煮干しの栄養的なすばらしさと、唯一の心配ポイント
煮干しはパレオ的にOKなの?
煮干しに関するご質問をいただきました。
いつも楽しく読ませていただいてます。
パレオダイエットでは、天然魚がよいタンパク源として取り上げられていますが、煮干しはどうでしょうか?
小魚、天然魚なのでパレオ的にとてもよさそうです。煮干しは手軽に魚を食べられるので常食にしたいなぁと思っています。
何かご存知でしたら教えてくださるとありがたいです。
とのこと。煮干しはパレオ的にアリかナシかという問題ですね。
煮干しの栄養価はガチですばらしい
確かに、煮干しにはいかにも健康なイメージがありまして、携帯食としても優れている感じはいたします。といっても、いまのことろ煮干しの消費量と健康の関係をチェックした研究はないので、ここから先はあくまで予想の話をするしかない感じ。
で、まず煮干しの栄養からいくと、これはかなり優秀です。たとえば、ざっくり100gの煮干しを食べたとすると、
- ビタミンD=1日の必要量の約300%
- ビタミンB12=1日の必要量の約1700%
- ナイアシン=1日の必要量の約100%
- マグネシウム=1日の必要量の約70%
ぐらいが摂れちゃう計算なんですな。日本人が不足しがちなビタミンDとビタミンB12を、煮干しだけでまかなえられるわけですね。
このほかにもタンパク質が100g中に64.5gも入っているのが素晴らしく、これで330kcalってのはかなり優秀。もちろん1日に100gも食べないでしょうが、栄養価の高さは疑いようがなく、筋トレのお供としても使えるように思います。
唯一の心配点は煮干しの「酸化」
ただし、唯一気になっちゃうのが「酸化」の問題なんですよね。というのも煮干しってのは、
- 100度でグツグツ煮る
- 乾燥のために送風機でガンガン風を送る
って作り方をしてまして、どうしてもイワシの脂質が酸化しちゃうんですよ。
前にも書いたとおり、魚の脂質は酸化ダメージに超弱い成分。フィッシュオイルの酸化がどれだけ体に悪いかについては諸説あるものの、いまのところオメガ3の効果を調べた実験には食い違いがありまして、これは酸化フィッシュオイルのせいではないかと考えられております。

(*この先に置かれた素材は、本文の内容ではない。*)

(** * Incident triage agent: a shallow embedding and its verified properties

    The Python sources under [src/incident_agent] are embedded as Rocq
    functions: records for the pydantic schemas and domain classes, explicit
    state passing for the mutable objects (incident, team registry, tool
    store), an error type for the exceptions the code raises, and the clock
    and the pseudo-random draws passed in as arguments.

    Conventions.
    - Python [str] is [string] (ASCII bytes); [s.lower()] maps 'A'..'Z' to
      'a'..'z' and [needle in hay] is substring search.
    - Python [int] is [Z]; [datetime] values are [Z] (microseconds since the
      epoch), and where the code orders two datetimes of which one may
      carry a time zone and the other not, the function takes that as
      [tz_aware] and raises as Python does; Python [float] values that
      the code only compares, adds and rounds are exact rationals [Q],
      and [FloatMetrics] gives the metrics tool over float operations
      whose rounding is left open.
    - A raw incident is a dict whose keys, where present, hold values of
      the kinds the code declares for them ([RawIncident.t]).
    - [dict] objects with insertion order that matters are association
      lists; the tool store, a dict keyed by incident id, is a [gmap]. *)

From Stdlib Require Import ZArith QArith Qround Qabs String Ascii List Bool Lia Permutation Sorted.
From Stdlib Require Import DecimalString Lqa.
From stdpp Require Import gmap strings.
Import ListNotations.

Local Open Scope string_scope.
Local Open Scope Z_scope.

(** ** Python strings *)

Module PyStr.

Definition is_upper (c : ascii) : bool :=
  let n := nat_of_ascii c in (Nat.leb 65 n && Nat.leb n 90)%bool.

Definition lower_ascii (c : ascii) : ascii :=
  if is_upper c then ascii_of_nat (nat_of_ascii c + 32) else c.

(** [s.lower()] *)
Fixpoint lower (s : string) : string :=
  match s with
  | EmptyString => EmptyString
  | String c s' => String (lower_ascii c) (lower s')
  end.

(** [s.startswith(p)] *)
Fixpoint startswith (p s : string) : bool :=
  match p, s with
  | EmptyString, _ => true
  | String a p', String b s' => (Ascii.eqb a b && startswith p' s')%bool
  | String _ _, EmptyString => false
  end.

(** [needle in hay] on strings *)
Fixpoint contains (needle hay : string) : bool :=
  (startswith needle hay ||
   match hay with
   | EmptyString => false
   | String _ hay' => contains needle hay'
   end)%bool.

(** [x in xs] on a list of strings *)
Definition mem (x : string) (xs : list string) : bool :=
  existsb (String.eqb x) xs.

(** [any(k in text for k in keywords)] *)
Definition any_in (keywords : list string) (text : string) : bool :=
  existsb (fun k => contains k text) keywords.

(** [sep.join(xs)] *)
Fixpoint join (sep : string) (xs : list string) : string :=
  match xs with
  | [] => ""
  | [x] => x
  | x :: rest => x ++ sep ++ join sep rest
  end.

End PyStr.

(** ** Exceptions *)

Inductive Exn : Type :=
| ValueError (msg : string)
| TypeError (msg : string)
| KeyError (msg : string)
| ValidationError (msg : string).

Inductive result (A : Type) : Type :=
| Ok (a : A)
| Raise (e : Exn).
Arguments Ok {A} a.
Arguments Raise {A} e.

Definition bind {A B : Type} (r : result A) (k : A -> result B) : result B :=
  match r with
  | Ok a => k a
  | Raise e => Raise e
  end.

Notation "'do' x <- r ; k" := (bind r (fun x => k))
  (at level 10, x name, r at level 100, k at level 200).

(** ** schemas.py *)

Module IncidentReport.
Record t : Type := mk {
  id : string;
  title : string;
  description : string;
  source : string;
  timestamp : Z;
  reporter : string;
  affected_systems : list string;
  error_logs : option string;
  metrics_data : option (list (string * string));
  severity_indicators : list string
}.

(** [Literal["monitoring", "user_report", "api", "chat"]] *)
Definition valid_source (s : string) : bool :=
  PyStr.mem s ["monitoring"; "user_report"; "api"; "chat"].
End IncidentReport.

Module TeamAssignment.
Record t : Type := mk {
  team_name : string;
  assignment_reason : string;
  priority : Z;
  escalation_path : list string;
  estimated_response_time : Z
}.
End TeamAssignment.

Module ResolutionAction.
Record t : Type := mk {
  action_type : string;
  description : string;
  priority : Z;
  estimated_duration : Z;
  required_permissions : list string;
  runbook_reference : option string
}.
End ResolutionAction.

(** [IncidentSeverity] and the [Literal["critical","high","medium","low"]]
    of the schemas. *)
Inductive IncidentSeverity : Type := CRITICAL | HIGH | MEDIUM | LOW.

このへんは昔から有名な話(1)で、業者さんもいろいろと対策をほどこしております。具体的には、製造の途中でビタミンEやビタミンCといった抗酸化物質を配合してるんですね(2)。脂質の酸化は煮干しの味を左右するので、製造側も必死なわけです。
もっとも、これでどれだけ酸化が食い止められているかは不明。見た目で酸化レベルを確かめる方法もないんで、消費者としては困っちゃいますな(さすがに赤褐色の煮干しはヤバいですが)。
まとめ
そんなわけで、とりあえずのまとめとしては、
- 煮干しの栄養価がすばらしいのは間違いない
- 唯一の不安要素は脂質の酸化だが、商品の酸化レベルを確かめるのは難しい
- 基本的には美味い煮干しほど酸化してないはずなので、味で評価が高い商品を選べばいい…かも
- ガチでイワシのメリットを得たいなら缶詰のほうがオススメ
ぐらいの感じです。とはいえ、煮干しが古来から食べられてきたことを考えれば、それほど酸化を心配する必要もないのかもしれませんけどね。実際、私も煮干しが好きなので、週3ぐらいでちょこちょこ食べてますし。